Nació siendo Robert Edward Rosa Suárez, pero el mundo lo conoce como Draco Rosa, quien es un vagabundo fino y poético. Y a propósito de la presentación en la edición 23 de Rock al Parque, diré que me dejó con una emoción perpleja ante su sensibilidad artística. Mientras lo observaba, Draco expresaba con furor una personalidad extrovertida; una experiencia intensa de sus sentimientos y percepciones sobre la vida, pues como buen artista, connotaba desahogo y una resaca existencial.
Draco Rosa es sinónimo de complejidad musical.

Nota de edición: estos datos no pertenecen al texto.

(** A section that draws its whole list gives every question the section's
    marks. *)
Definition equal_weight (s : Section_) : Prop :=
  sn_PickCount s = Z.of_nat (length (sn_Questions s)) →
  ∀ q, q ∈ sn_Questions s → Z.max (qn_Marks q) 1 = Z.max (sn_PickMarks s) 1.

Lemma int32_id z : 0 ≤ z < 2 ^ 31 → int32 z = z.
Proof. intros Hz. unfold int32. rewrite Z.mod_small; lia. Qed.

Section Totals.
Context {GF : GoFormat}.

Lemma section_marks_nonneg s : 0 ≤ section_marks s.
Proof.
  unfold section_marks. destruct (Z.ltb_spec 0 (sn_PickCount s)); [lia|].
  etrans; [|apply sum_Z_pos, Forall_map, Forall_forall]; [lia|]. intros q _. lia.
Qed.

Lemma section_total_exact s total total' :
  section_total s total = inl total' → 0 ≤ total → total + section_marks s < 2 ^ 31 →
  total' = total + section_marks s ∧
  (sn_Questions s = [] → sn_Kind s = Mcq ∧ 0 < sn_PickCount s) ∧
  (0 < sn_PickCount s → sn_Questions s ≠ [] →
     int32 (Z.of_nat (length (sn_Questions s))) < sn_PickCount s → False).
Proof.
  unfold section_total, section_marks. rewrite maxInt32_max. intros H Ht Hb.
  destruct (Z.ltb_spec 0 (sn_PickCount s)) as [Hp|Hp]; cbn [andb] in H.
  - assert (Hd : int32 (total + int32 (sn_PickCount s * Z.max (sn_PickMarks s) 1))
                 = total + sn_PickCount s * Z.max (sn_PickMarks s) 1).
    { rewrite (int32_id (_ * _)) by nia. by rewrite int32_id by nia. }
    destruct (sn_Questions s) as [|q qs] eqn:Eq; simpl length in H.
    + destruct (Z.ltb_spec 0 (Z.of_nat 0)); [lia|]. case_bool_decide as Hk; [|done]. cbn in H.
      injection H as <-. split_and!; [done|done|done].
    + destruct (Z.ltb_spec 0 (Z.of_nat (S (length qs)))); [|lia].
      destruct (Z.ltb_spec (int32 (Z.of_nat (S (length qs)))) (sn_PickCount s)) as [|Hle]; [done|].
      injection H as <-. split_and!; [done|done|]. intros _ _ Hlt. simpl length in Hlt. lia.
  - destruct (sn_Questions s) as [|q0 qs0] eqn:Eq; [done|]. rewrite <- Eq in *.
    destruct (Z.eqb_spec (Z.of_nat (length (sn_Questions s))) 0) as [E|_]; [by rewrite Eq in E|].
    injection H as <-. split_and!; [|by rewrite Eq|lia]. clear Eq.
    revert total Ht Hb. induction (sn_Questions s) as [|q qs IH]; intros total Ht Hb; simpl in *; [lia|].
    assert (0 ≤ sum_Z (map (λ q, Z.max (qn_Marks q) 1) qs)).
    { etrans; [|apply sum_Z_pos, Forall_map, Forall_forall]; [lia|]. intros x _. lia. }
    rewrite maxInt32_max, int32_id by lia. rewrite IH by lia. lia.
Qed.

Lemma drawn_whole c db s part :
  drawn c db s part → equal_weight s → sn_PickCount s ≤ Z.of_nat (length (sn_Questions s)) ∨ sn_Questions s = [] →
  (sn_Questions s = [] → sn_Kind s = Mcq ∧ 0 < sn_PickCount s) →
  whole (map pq_Marks part) (section_marks s).
Proof.
  intros Hd Heq Hle Hne.
  assert (Hlist : whole (map pq_Marks (map (listed_question s) (sn_Questions s)))
            (sum_Z (map (λ q, Z.max (qn_Marks q) 1) (sn_Questions s)))).
  { exists (map (λ q, Z.max (qn_Marks q) 1) (sn_Questions s)). rewrite !map_map. split_and!; [|..].
    - apply map_ext. intros q. simpl. by rewrite maxInt32_max.
    - apply Forall_map, Forall_forall. intros q _. lia.
    - done. }
  unfold section_marks. destruct Hd as [part Hq Hpick HP|chosen part Hq Hpick Hsub Hlen HP|ids part Hq Hk Hp Hnd Hlen Hm HP|Hq Hn].
  - apply (whole_perm _ (map pq_Marks (map (listed_question s) (sn_Questions s)))); [by rewrite HP|].
    destruct (Z.ltb_spec 0 (sn_PickCount s)) as [Hp|]; [|done].
    assert (E : sn_PickCount s = Z.of_nat (length (sn_Questions s))).
    { destruct Hle as [|?]; [lia|done]. }
    specialize (Heq E). rewrite E.
    assert (Hsame : map (λ q, Z.max (qn_Marks q) 1) (sn_Questions s)
                    = map (λ _, Z.max (sn_PickMarks s) 1) (sn_Questions s)).
    { apply map_ext_in. intros q Hin. apply Heq. by apply list_elem_of_In. }
    rewrite Hsame in Hlist. clear -Hlist. destruct Hlist as (zs & E1 & E2 & E3). exists zs.
    split_and!; [done..|]. rewrite E3. clear. induction (sn_Questions s) as [|q l IH]; [done|].
    simpl length. cbn [map sum_Z foldr]. change (foldr Z.add 0) with sum_Z. rewrite IH. lia.
  - destruct (Z.ltb_spec 0 (sn_PickCount s)) as [_|]; [|lia].
    apply (whole_perm _ (map pq_Marks (map (set_marks (of_Z (maxInt32 (sn_PickMarks s) 1))) chosen)));
      [by rewrite HP|].
    rewrite map_map. simpl. rewrite <- Hlen, maxInt32_max. apply whole_const. lia.
  - destruct (Z.ltb_spec 0 (sn_PickCount s)) as [_|]; [|lia].
    apply (whole_perm _ (map pq_Marks (map (bank_question s) ids))); [by rewrite HP|].
    rewrite map_map. simpl. rewrite <- Hlen, maxInt32_max. apply whole_const. lia.
  - by destruct (Hne Hq) as [? ?]; destruct Hn.
Qed.
End Totals.
(** The handler's [StartAttempt]. *)
Definition HandleStart `{!GoRand, !GoFormat} (IsUUID : string → bool) (req : StartAttemptRequest)
  : M AttemptState :=
  attemptID <- StartAttempt IsUUID req ;;
  GetAttemptState attemptID (sa_UserId req).
End Answers.

(** The gRPC code of an error. *)
Inductive StatusCode :=
  OK | NotFound | PermissionDenied | FailedPrecondition | ResourceExhausted | InternalError.

(** [wrap] *)
Definition wrap (err : option Err) : StatusCode :=
  match err with
  | None => OK
  | Some ErrNotFound => NotFound
  | Some ErrForbidden => PermissionDenied
  | Some ErrAttemptClosed => FailedPrecondition
  | Some ErrNoAttemptsLeft => ResourceExhausted
  | Some ErrNotInvited => PermissionDenied
  | Some _ => InternalError
  end.

(** ** Lemmas on the gates *)

Section AnswerLemmas.
Context {PG : Postgres}.

Lemma requireLiveAttempt_inv id user e n db a n' db' :
  requireLiveAttempt id user e n db = (inl a, n', db') →
  n' = S (S n) ∧ db' = interfere e n db ∧ find_ctx id db' = Some a ∧ cx_UserID a = user
  ∧ cx_Status a = InProgress ∧ clock e (S n) ≤ cx_ExpiresAt a.
Proof.
  intros H. run_bind H a0 n1 db1 Hm. apply loadAttempt_inv in Hm as (-> & -> & Ha).
  destruct (String.eqb_spec (cx_UserID a0) user); [|done]. cbn [negb] in H.
  case_bool_decide as Hs; [|done]. cbn [negb] in H.
  run_bind H t n2 db2 Hm. injection Hm as <- <- <-.
  destruct (Z.ltb_spec (cx_ExpiresAt a0) (clock e (S n))).
  - run_bind H s n3 db3 Hm. done.
  - by injection H as <- <- <-.
Qed.

Lemma update_live_inv qid aid f db m db' :
  update_live qid aid f db = (m, db') →
  m = 0 ∧ db' = db ∨
  m = 1 ∧ stillLive aid db = true ∧ db' = with_questions (update_row qid f) db
  ∧ ∃ q, attempt_questions db !! qid = Some q ∧ aq_attempt_id q = aid.
Proof.
  unfold update_live. destruct (attempt_questions db !! qid) as [q|]; [|intros [= <- <-]; by left].
  destruct (String.eqb_spec (aq_attempt_id q) aid); [|intros [= <- <-]; by left]. simpl.
  destruct (stillLive aid db); intros [= <- <-]; [right|by left]. eauto 10.
Qed.

(** How a successful save changed the question. *)
Inductive saved (req : SaveAnswerRequest) (q : QuestionRow) : QuestionRow → Prop :=
  | saved_draft spent :
      int_param (sv_TimeSpentMs req) = Some spent → saved req q (save_draft req spent q)
  | saved_selection selected spent :
      uuids (if sv_ClearAnswer req then [] else sv_SelectedOptionIds req) = Some selected →
      int_param (sv_TimeSpentMs req) = Some spent →
      saved req q (save_selection req selected spent q).

Definition earlier_answered (aid : string) (orderIndex : Z) (db : DB) : Prop :=
  ∀ id q, attempt_questions db !! id = Some q → aq_attempt_id q = aid →
          aq_order_index q < orderIndex → unanswered q = false.

Lemma ordered_rows_elem aid db id q :
  (id, q) ∈ ordered_rows aid db ↔ attempt_questions db !! id = Some q ∧ aq_attempt_id q = aid.
Proof.
  unfold ordered_rows, attempt_rows. rewrite (order_by_perm _ _), elem_rows_where.
  unfold in_attempt. by rewrite String.eqb_eq.
Qed.

(** No order index is negative on a paper [buildPaper] numbered; for those
    the lock's -1 is unambiguous. *)
Definition indices_nonneg (aid : string) (db : DB) : Prop :=
  ∀ id q, attempt_questions db !! id = Some q → aq_attempt_id q = aid → 0 ≤ aq_order_index q.

Lemma first_pending_none aid i db : first_pending aid i db = None → earlier_answered aid i db.
Proof.
  unfold first_pending, earlier_answered. intros H id q Hq Ha Hlt.
  destruct (unanswered q) eqn:E; [|done]. exfalso.
  set (l := filter _ _) in H. assert (Hin : (id, q) ∈ l).
  { apply list_elem_of_filter. split; [|by apply ordered_rows_elem]. simpl.
    apply andb_true_iff. split; [by apply Z.ltb_lt|done]. }
  destruct l; [by apply elem_of_nil in Hin|done].
Qed.

Lemma first_pending_some aid i db p :
  first_pending aid i db = Some p →
  ∃ id q, attempt_questions db !! id = Some q ∧ aq_attempt_id q = aid ∧ aq_order_index q = p
          ∧ p < i ∧ unanswered q = true.
Proof.
  unfold first_pending. destruct (filter _ _) as [|[id q] l] eqn:E; [done|]. intros [= <-].
  assert (Hin : (id, q) ∈ (id, q) :: l) by constructor. rewrite <- E in Hin.
  apply list_elem_of_filter in Hin as [Hp Hin]. simpl in Hp. apply andb_true_iff in Hp as [Hp1 Hp2].
  apply ordered_rows_elem in Hin as [Hq Ha]. apply Z.ltb_lt in Hp1. eauto 10.
Qed.

Lemma requireEarlierAnswered_inv aid i e n db u n' db' :
  requireEarlierAnswered aid i e n db = (inl u, n', db') →
  n' = S n ∧ db' = interfere e n db ∧ (indices_nonneg aid db' → earlier_answered aid i db').
Proof.
  intros H. run_bind H p n1 db1 Hm. run_read Hm.
  destruct (Z.leb_spec 0 (default (-1) (first_pending aid i (interfere e n db)))) as [Hle|Hlt];
    [done|]. injection H as _ <- <-. split_and!; [done..|]. intros Hn.
  destruct (first_pending aid i (interfere e n db)) as [p|] eqn:E; [|by apply first_pending_none].
  apply first_pending_some in E as (id & q & Hq & Ha & <- & _). specialize (Hn _ _ Hq Ha).
  simpl in Hlt. lia.
Qed.

Lemma furthest_visited_max aid db id q :
  attempt_questions db !! id = Some q → aq_attempt_id q = aid → aq_visited q = true →
  aq_order_index q ≤ furthest_visited aid db.
Proof.
  intros Hq Ha Hv. assert (Hin : (id, q) ∈ attempt_rows aid db).
  { apply elem_rows_where. split; [done|]. by apply String.eqb_eq. }
  unfold furthest_visited. induction (attempt_rows aid db) as [|[i r] l IH]; [by apply elem_of_nil in Hin|].
  simpl. apply elem_of_cons in Hin as [[= <- <-]|Hin].
  - rewrite Hv. lia.
  - specialize (IH Hin). destruct (aq_visited r); lia.
Qed.

(** The guards on sequence a save went through: the states in which they were
    evaluated, and what they found. *)
Definition sequence_kept (req : SaveAnswerRequest) (a : attemptCtx) (kind : QKind) (i : Z) (db : DB)
  : Prop :=
  (cx_LockForward a = true → indices_nonneg (sv_AttemptId req) db →
     earlier_answered (sv_AttemptId req) i db) ∧
  (cx_AllowBacktrack a = false → kind ≠ Coding → ∀ id q, attempt_questions db !! id = Some q →
     aq_attempt_id q = sv_AttemptId req → aq_visited q = true → aq_order_index q ≤ i).

(** A successful save, step by step: the gate held at [db1], the guards of
    sequence held between, and the write happened in [dbw], where the attempt
    was live. *)
Lemma SaveAnswer_inv req e n db left n' db' :
  SaveAnswer req e n db = (inl left, n', db') →
  ∃ a dbw q q', find_ctx (sv_AttemptId req) (interfere e n db) = Some a ∧
    cx_UserID a = sv_UserId req ∧ cx_Status a = InProgress ∧ clock e (S n) ≤ cx_ExpiresAt a ∧
    stillLive (sv_AttemptId req) dbw = true ∧
    attempt_questions dbw !! sv_QuestionId req = Some q ∧ aq_attempt_id q = sv_AttemptId req ∧
    saved req q q' ∧ db' = with_questions (update_row (sv_QuestionId req) (λ _, q')) dbw ∧
    (undisturbed e → dbw = db ∧ sequence_kept req a (aq_kind q) (aq_order_index q) db).
Proof.
  intros H. run_bind H a n1 db1 Hm. apply requireLiveAttempt_inv in Hm as (-> & -> & Ha & Hu & Hs & Ht).
  run_bind H q0 n2 db2 Hm. run_read Hm.
  destruct (find_question _ _ _) as [q1|] eqn:Eq; [|done]. cbn in H.
  run_bind H u n3 db3 Hl.
  assert (Hl' : undisturbed e → db3 = db ∧ (cx_LockForward a = true → indices_nonneg (sv_AttemptId req) db →
     earlier_answered (sv_AttemptId req) (aq_order_index q1) db)).
  { intros [_ Hi]. rewrite !Hi in Hl. destruct (cx_LockForward a).
    - apply requireEarlierAnswered_inv in Hl as (_ & -> & He). rewrite Hi in *. auto.
    - injection Hl as _ _ <-. done. }
  clear Hl.
  assert (Hw : ∀ label f e1 n0 db0 k dbk, statement (A := Z) Pool label (λ _, f) e1 n0 db0 = (inl k, S n0, dbk) →
    f (interfere e1 n0 db0) = Some (k, dbk)).
  { intros * Hst. by apply statement_inv in Hst as [_ Hst]. }
  assert (Hu' : undisturbed e → attempt_questions db !! sv_QuestionId req = Some q1).
  { intros [_ Hi]. rewrite !Hi in Eq. unfold find_question in Eq.
    destruct (attempt_questions db !! _) as [q2|]; [|done]. destruct (String.eqb _ _); [|done]. congruence. }
  case_bool_decide as Hk.
  - run_bind H k n4 db4 Hm. run_stmt Hm. unfold draft_statement in Hm.
    destruct (int_param _) as [spent|] eqn:Ei; [|done]. injection Hm as Hm.
    apply update_live_inv in Hm as [[-> _]|(-> & Hlive & -> & q & Hq & Hqa)]; [done|].
    cbn [Z.eqb] in H. run_bind H t n5 db5 Hm. injection Hm as <- <- <-. injection H as <- <- <-.
    exists a, (interfere e n3 db3), q, (save_draft req spent q). split_and!; try done.
    + by constructor.
    + unfold with_questions. f_equal. by apply update_row_const.
    + intros Hund. pose proof Hund as [_ Hi]. destruct (Hl' Hund) as [-> Hseq]. rewrite Hi in *.
      split; [done|]. specialize (Hu' Hund). simplify_eq. by split.
  - run_bind H u2 n4 db4 Hb.
    assert (Hb' : undisturbed e → db4 = db3 ∧ (cx_AllowBacktrack a = false →
       furthest_visited (sv_AttemptId req) db3 ≤ aq_order_index q1)).
    { intros [_ Hi]. destruct (cx_AllowBacktrack a); cbn [negb] in Hb.
      - injection Hb as _ _ <-. done.
      - run_bind Hb fv n5 db5 Hm. run_read Hm. rewrite Hi in *.
        destruct (Z.ltb_spec (aq_order_index q1) (furthest_visited (sv_AttemptId req) db3)); [done|].
        injection Hb as _ _ <-. done. }
    clear Hb. run_bind H k n5 db5 Hm. run_stmt Hm. unfold selection_statement in Hm.
    destruct (uuids _) as [sel|] eqn:Es; [|done].
    destruct (int_param _) as [spent|] eqn:Ei; [|done]. injection Hm as Hm.
    apply update_live_inv in Hm as [[-> _]|(-> & Hlive & -> & q & Hq & Hqa)]; [done|].
    cbn [Z.eqb] in H. run_bind H t n6 db6 Hm. injection Hm as <- <- <-. injection H as <- <- <-.
    exists a, (interfere e n4 db4), q, (save_selection req sel spent q). split_and!; try done.
    + by constructor.
    + unfold with_questions. f_equal. by apply update_row_const.
    + intros Hund. pose proof Hund as [_ Hi]. destruct (Hl' Hund) as [-> Hseq].
      destruct (Hb' Hund) as [-> Hback]. rewrite Hi in *. split; [done|].
      specialize (Hu' Hund). simplify_eq. split; [done|]. intros Hab _ id r Hr Hra Hv.
      etrans; [by eapply furthest_visited_max|by apply Hback].
Qed.
End AnswerLemmas.

(** ** Properties *)

Section AnswerTheorems.
Context {PG : Postgres}.

Lemma apply_marks_events ms db db' :
  apply_marks ms db = Some db' → proctor_events db' = proctor_events db.
Proof.
  revert db. induction ms as [|[i m] ms IH]; intros db; simpl; [by intros [= <-]|].
  unfold save_mark. destruct (num_param _ _); [|done]. intros H. by rewrite (IH _ H).
Qed.

(** C7.  Whatever else runs, a save succeeds only for the owner of an
    attempt that was found in progress and before its deadline, and that was
    still in progress in the very state the answer was written to; the write
    replaces one question of that attempt by the requested answer (or coding
    draft) and changes nothing else. *)
Theorem SaveAnswer_guarded req e n db left n' db' :
  SaveAnswer req e n db = (inl left, n', db') →
  ∃ a dbw q q',
    find_ctx (sv_AttemptId req) (interfere e n db) = Some a ∧ cx_UserID a = sv_UserId req ∧
    cx_Status a = InProgress ∧ clock e (S n) ≤ cx_ExpiresAt a ∧
    stillLive (sv_AttemptId req) dbw = true ∧
    attempt_questions dbw !! sv_QuestionId req = Some q ∧ aq_attempt_id q = sv_AttemptId req ∧
    saved req q q' ∧ db' = with_questions (update_row (sv_QuestionId req) (λ _, q')) dbw.
Proof.
  intros H. apply SaveAnswer_inv in H as (a & dbw & q & q' & H1 & H2 & H3 & H4 & H5 & H6 & H7 & H8 & H9 & _).
  exists a, dbw, q, q'. split_and!; done.
Qed.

Los acordes menores y alterados que le gusta componer en una vieja guitarra (obsequiada por su hermana) junto con un matiz vocal rasgado, fue una combinación utilizada en la producción de Vagabundo, un álbum que hace brotar pasiones e ideas introspectivas de su pasado adicto, miedoso y delirante. Además del sucio y oscuro sonido que adoptó, el contenido lírico fue escrito por influencia de los perturbados poetas Rimbaud y Baudelaire.
Sin duda, este músico latino de sangre y corazón es un bohemio desenfrenado que organizó su imaginación y obtuvo éxito. Viviendo dentro del amor, el caos, la confusión y la duda, consume su fascinación barroca y surrealista en la música.
El arte es definido como una herramienta simbólica que provoca cualquier tipo de emoción ambivalente, y mientras fui espectador de Vagabundo, aprecié un público que mantuvo una descarga de sentimientos provocados por un cantante explosivo, un Draco absurdo del mundo real porque estaba en su terreno, en el escenario donde se hace fantasía con luces, cuerdas, batería, gritos, baile, actitud y muchos voltios.
La música hecha con frenesí y sinceridad creo que es la que siempre debe ser considerada una obra de arte. En todo su sentido estético, sonoro, lírico y expresividad, ese poeta vagabundo que visitó Bogotá me impresiona como artista; Draco Rosa no pasa de moda, ni es una composición efímera de un momento, él es musicalidad en carne y hueso.